Investors, who could treat all emerging market debt equally, are making a mistake. A European investment firm says it should also consider emerging corporate debt as an attractive entry point.
Emerging market debt is criticized when investors think of sovereign bond defaults or sudden changes in government, but the field is much broader and contains opportunities that look attractive now, argued J Stern & Co, the European partnership. In particular, the firm says corporate debt deserves attention.
And the firm, which has offices in Zurich, London and Malta, is so convinced of its case that it is considering launching the Emerging Market Debt Stars Fund. The fund, which aims to generate a total return after fees of 5-6% over the medium term, focuses on private and quasi-sovereign issuers.

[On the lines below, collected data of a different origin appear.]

(** *** The design at [q = 1] *)

(** At [q = 1], with valid compositions and a reflux factor of at least 1,
    every step of the design computation is defined. *)
Lemma calculate_design_at_q1 (F x_f x_d x_b q f : Q) :
  0 < x_b -> x_b < x_f -> x_f < x_d -> x_d < 1 -> 1 <= f -> q == 1 ->
  exists d : design,
    calculate_design hybrd (py F) (py x_f) (py x_d) (py x_b) (py q) (py f) = Ok d /\
    design_x_intersect d = py x_f /\
    equilibrium_curve (py x_f) = Ok (design_y_intersect d) /\
    design_x_feed_intersect d = py x_f /\
    design_y_feed_intersect d
    = (design_slope_rect d * py x_f + design_intercept_rect d)%num.
Proof.
  intros Hb Hbf Hfd Hd Hf Hq1.
  assert (Hq : 0 < q) by (rewrite Hq1; lra).
  destruct (material_balance_total (py F) (py x_f) (py x_d) (py x_b))
    as (D & B & Hmb); [cbn [val py]; lra|].
  destruct (equilibrium_curve_value (py x_f)) as (ys & Hys & Hysv);
    [cbn [val py]; lra|].
  cbn [val py] in Hysv.
  assert (Hc : val ys * (1 + 1.4 * x_f) == 2.4 * x_f).
  { rewrite Hysv. field. lra. }
  destruct (curve_point x_f (val ys) ltac:(lra) ltac:(lra) Hc) as [Hxy Hy1].
  destruct (minimum_reflux_value (py x_d) (py x_f) ys) as (R_min & Hmin & _);
    [cbn [val py]; lra|].
  assert (HRm : 0 <= val R_min) by (eapply minimum_reflux_nonneg; eauto).
  set (R := (py f * R_min)%num).
  assert (HR0 : 0 <= val R).
  { unfold R. nsimpl. apply Qmult_le_0_compat; lra. }
  assert (Hden : ~ val (R + py 1)%num == 0) by (nsimpl; lra).
  pose proof (ndiv_ok R (R + py 1)%num Hden) as Hslope.
  pose proof (ndiv_ok (py x_d) (R + py 1)%num Hden) as Hint.
  set (slope_rect := {| kind := kjoin (kind R) (kind (R + py 1)%num);
                        val := Qred (val R / val (R + py 1)%num) |}) in *.
  set (intercept_rect := {| kind := kjoin (kind (py x_d)) (kind (R + py 1)%num);
                            val := Qred (val (py x_d) / val (R + py 1)%num) |}) in *.
  destruct (stripping_slope_total (py x_b) (py x_f)
              (slope_rect * py x_f + intercept_rect)%num) as (slope_strip & Hss).
  assert (Hfeed : (q - 1) * val ys == q * val (py x_f) - x_f)
    by (cbn [val py]; rewrite Hq1; ring).
  assert (Hon : (q - 1) * (val slope_rect * val (py x_f) + val intercept_rect)
                == q * val (py x_f) - x_f)
    by (cbn [val py]; rewrite Hq1; ring).
  destruct (lines_of_steps x_f x_d x_b q f (py x_f) ys R_min
              slope_rect intercept_rect (py x_f) slope_strip
              Hb Hbf Hfd Hd Hq Hf Hys ltac:(cbn [val py]; lra)
              ltac:(cbn [val py]; lra) Hfeed Hmin Hslope Hint Hon Hss)
    as (_ & _ & _ & Hok).
  destruct (calculate_stages_count (py x_d) (py x_b) _ _ _ _ _ Hok
              (slope_rect * py x_f + intercept_rect)%num)
    as (r & st & fs & data & Hrun & _).
  unfold calculate_design.
  rewrite Hmb. cbn [bind].
  rewrite (feed_equilibrium_point_singular q x_f Hq1), Hys. cbn [bind].
  rewrite Hmin. cbn [bind]. fold R.
  rewrite Hslope. cbn [bind]. rewrite Hint. cbn [bind].
  rewrite (feed_operating_point_singular q x_f _ _ Hq1). cbn [bind].
  rewrite Hss. cbn [bind]. rewrite Hrun. cbn [bind].
  eexists. split; [reflexivity|].
  cbn [design_x_intersect design_y_intersect design_x_feed_intersect
       design_y_feed_intersect design_slope_rect design_intercept_rect].
  auto.
Qed.

(** C6, as the program has it.  The feed-line expression
    [q/(q-1) * x - x_f/(q-1)] is evaluated without a test on [q]: for
    [q <> 1] it has that value, and for [q = 1] both residual functions
    raise [ZeroDivisionError] at every [x].  The design computation is
    total at [q = 1] all the same: the exception is caught by the
    [try]/[except] around each [fsolve], the point on the equilibrium curve
    and the feed point are both taken at [x_f], and for valid compositions
    and a reflux factor of at least 1 a design is returned. *)
Theorem feed_line_division (F x_f x_d x_b q f : Q) :
  (~ q == 1 ->
   forall x : num,
     exists y : num,
       feed_line (py q) (py x_f) x = Ok y /\
       val y == q / (q - 1) * val x - x_f / (q - 1)) /\
  (q == 1 ->
   (forall x : num,
       feed_eq_intersection (py q) (py x_f) x = Stop ZeroDivisionError) /\
   (forall slope_rect intercept_rect x : num,
       find_feed_intersection (py q) (py x_f) slope_rect intercept_rect x
       = Stop ZeroDivisionError) /\
   (0 < x_b -> x_b < x_f -> x_f < x_d -> x_d < 1 -> 1 <= f ->
    exists d : design,
      calculate_design hybrd (py F) (py x_f) (py x_d) (py x_b) (py q) (py f)
      = Ok d /\
      design_x_intersect d = py x_f /\
      equilibrium_curve (py x_f) = Ok (design_y_intersect d) /\
      design_x_feed_intersect d = py x_f /\
      design_y_feed_intersect d
      = (design_slope_rect d * py x_f + design_intercept_rect d)%num)).
Proof.
  split.
  - intros Hq x. exact (feed_line_value (py q) (py x_f) x Hq).
  - intro Hq. split; [|split].
    + intro x. now apply feed_eq_intersection_singular.
    + intros slope_rect intercept_rect x.
      now apply find_feed_intersection_singular.
    + intros Hb Hbf Hfd Hd Hf.
      now apply calculate_design_at_q1.
Qed.

End WithSolver.

(** *** The statements on concrete inputs *)

Lemma calculate_stages_terminates_witness :
  (50 <= 60)%nat /\
  calculate_stages_fuel 60 (py 0.95) (py 0.05) (py 0.5) (py 0.68)
    (py 0.6) (py 0.38) (py 1.4) (py (-0.02))
  = calculate_stages (py 0.95) (py 0.05) (py 0.5) (py 0.68)
      (py 0.6) (py 0.38) (py 1.4) (py (-0.02)) /\
  calculate_stages_fuel 60 (py 0.95) (py 0.05) (py 0.5) (py 0.68)
    (py 0.6) (py 0.38) (py 1.4) (py (-0.02))
  <> Stop OutOfFuel.
Proof.
  assert (H : (50 <= 60)%nat) by lia.
  split; [exact H|].
  destruct (calculate_stages_terminates (py 0.95) (py 0.05) (py 0.5) (py 0.68)
              (py 0.6) (py 0.38) (py 1.4) (py (-0.02)) 60 H) as (H1 & H2 & _).
  split; assumption.
Defined.

(** The first entry of a run: [x_next] is the distillate composition the
    run starts from, not the liquid composition just computed. *)
Lemma stage_x_next_is_not_x_liquid :
  exists (r st : Z) (f : option Z) (e : stage_entry) (rest : list stage_entry),
    calculate_stages (py 0.95) (py 0.05) (py 0.5) (py 0.68)
      (py 0.6) (py 0.38) (py 1.4) (py (-0.02)) = Ok (r, st, f, e :: rest) /\
    val (x_liquid e) == 95 # 107 /\
    val (x_next e) == 0.95 /\
    ~ val (x_next e) == val (x_liquid e).
Proof.
  do 5 eexists. split; [vm_compute; reflexivity|].
  split; [reflexivity|]. split; [reflexivity|].
  cbn [x_next x_liquid val py]. intro E. vm_compute in E. discriminate.
Qed.

Lemma stage_entries_linked_witness :
  exists (r st : Z) (f : option Z) (data : list stage_entry) (e e' : stage_entry),
    calculate_stages (py 0.95) (py 0.05) (py 0.5) (py 0.68)
      (py 0.6) (py 0.38) (py 1.4) (py (-0.02)) = Ok (r, st, f, data) /\
    nth_error data 1 = Some e /\
    nth_error data 0 = Some e' /\
    Stage e = 2%Z /\
    x_from_y_equilibrium (y_vapor e) = Ok (x_liquid e) /\
    x_next e = x_liquid e' /\ y_vapor e = y_next e'.
Proof.
  do 6 eexists.
  match goal with
  | |- ?c = Ok (?r, ?st, ?f, ?data) /\ _ =>
      assert (Hrun : c = Ok (r, st, f, data)) by (vm_compute; reflexivity)
  end.
  split; [exact Hrun|].
  match goal with
  | |- ?n = Some ?e /\ _ =>
      assert (Hnth : n = Some e) by (vm_compute; reflexivity)
  end.
  split; [exact Hnth|].
  destruct (stage_entries_linked _ _ _ _ _ _ _ _ _ _ _ _ 1%nat _ Hrun Hnth)
    as (Hst & Hinv & _ & e0 & He0 & Hx & Hy).
  vm_compute in He0. injection He0 as <-.
  split; [vm_compute; reflexivity|].
  split; [exact Hst|]. split; [exact Hinv|]. split; [exact Hx|exact Hy].
Defined.

(** At [q = 1] a design is returned. *)
Lemma design_returned_at_q1 :
  exists d : design,
    calculate_design seed_solver
      (py 100) (py 0.5) (py 0.95) (py 0.05) (py 1) (py 1.25) = Ok d /\
    design_total_stages d = 15%Z.
Proof.
  eexists. split; [vm_compute; reflexivity|]. reflexivity.
Qed.

Lemma feed_line_division_witness :
  (~ 1.167 == 1 /\
   exists y : num,
     feed_line (py 1.167) (py 0.5) (py 0.5) = Ok y /\
     val y == 1.167 / (1.167 - 1) * 0.5 - 0.5 / (1.167 - 1)) /\
  (1 == 1 /\ 0 < 0.05 /\ 0.05 < 0.5 /\ 0.5 < 0.95 /\ 0.95 < 1 /\ 1 <= 1.25 /\
   feed_eq_intersection (py 1) (py 0.5) (py 0.5) = Stop ZeroDivisionError /\
   exists d : design,
     calculate_design seed_solver
       (py 100) (py 0.5) (py 0.95) (py 0.05) (py 1) (py 1.25) = Ok d /\
     design_x_intersect d = py 0.5 /\
     design_x_feed_intersect d = py 0.5).
Proof.
  split.
  - assert (Hq : ~ 1.167 == 1) by lra.
    split; [exact Hq|].
    exact (proj1 (feed_line_division seed_solver 100 0.5 0.95 0.05 1.167 1.25)
             Hq (py 0.5)).
  - assert (Hq : 1 == 1) by reflexivity.
    assert (Hb : 0 < 0.05) by lra. assert (Hbf : 0.05 < 0.5) by lra.
    assert (Hfd : 0.5 < 0.95) by lra. assert (Hd : 0.95 < 1) by lra.
    assert (Hf : 1 <= 1.25) by lra.
    destruct (proj2 (feed_line_division seed_solver 100 0.5 0.95 0.05 1 1.25) Hq)
      as (H1 & _ & H3).
    destruct (H3 Hb Hbf Hfd Hd Hf) as (d & Hdes & Hx & _ & Hxf & _).
    repeat (split; [assumption|]).
    split; [exact (H1 (py 0.5))|].
    exists d. auto.
Defined.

“I think there’s a lot of misconceptions about the asset class…and we’re at a very attractive entry point and able to get a new revenue stream,” said Jean- Yves Chereau, co-portfolio manager of the new fund, to reporters at a recent briefing.
As his colleague and co-portfolio manager Charles Gelinet said: “Whenever emerging market corporate debt comes up, many investors associate it with emerging market sovereign debt. However, the risk/reward profile of sovereign debt is very different from that of emerging market corporate debt.
Emerging corporate debt investors receive a higher return for investing in companies based on the rating of the country in which they are based, even if they are global companies with a diversified earnings stream, a he declared.
In 2022, high inflation and central bank monetary policy tightening hit key risk assets, but emerging market hard currency corporate debt declined less severely than most asset classes (- 9.6%), while the S&P 500 index of US stocks fell 16.1 percent and the MSCI World index of developed country stocks fell 17.5 percent. On an annualized basis, returns, from 2002 to the present, are over 7% for emerging market high-yield debt, with only U.S. high-yield debt ahead of all other fixed-income classes, according to the data. of J Stern & Co. . The asset class has also had relatively few down years (four out of 21) over the period 2002 to 2022. Strikingly, the company said, corporate borrower net debt in the United States is higher than for emerging markets.
The fund, which is available in a US dollar share class, requiring a minimum investment of $1 million, aims to hold between 30 and 50 issuers – making it a relatively concentrated portfolio – and only holds bonds denominated in hard currencies among a mix of investments. investment grade and high yield debt. The duration is relatively short: maturities of five years or less. J Stern & Co smiles on emitting sectors such as infrastructure, communications and digital; energy transition sectors and companies that benefit from strong government support.
The philosophy governing the portfolio means that, for example, the portfolio is able to hold the Argentinian oil and gas company YPF, even if J Stern & Co does not hold any other Argentinian debt, because YPF has enough positive qualities to pass the course. . Other examples of holdings include Alsea, a restaurant operator in Mexico, South America and Europe, and KOC Holdings, a Turkey-based conglomerate. The portfolio strategy does not hold assets in China or Russia.
One reason to avoid China is that “we just couldn’t get comfortable with the visibility of the underlying companies,” Gelinet told this publication when asked.
Chereau argued that the size of the emerging market corporate debt market is not very large, which can be a deterrent for large institutions, but is ideal for smaller players such as J Stern & Co and its clients. .
This news service reported that J Stern & Co has opened an office in Malta, giving the company a continued presence in the European Union, as the Mediterranean island is an EU member state.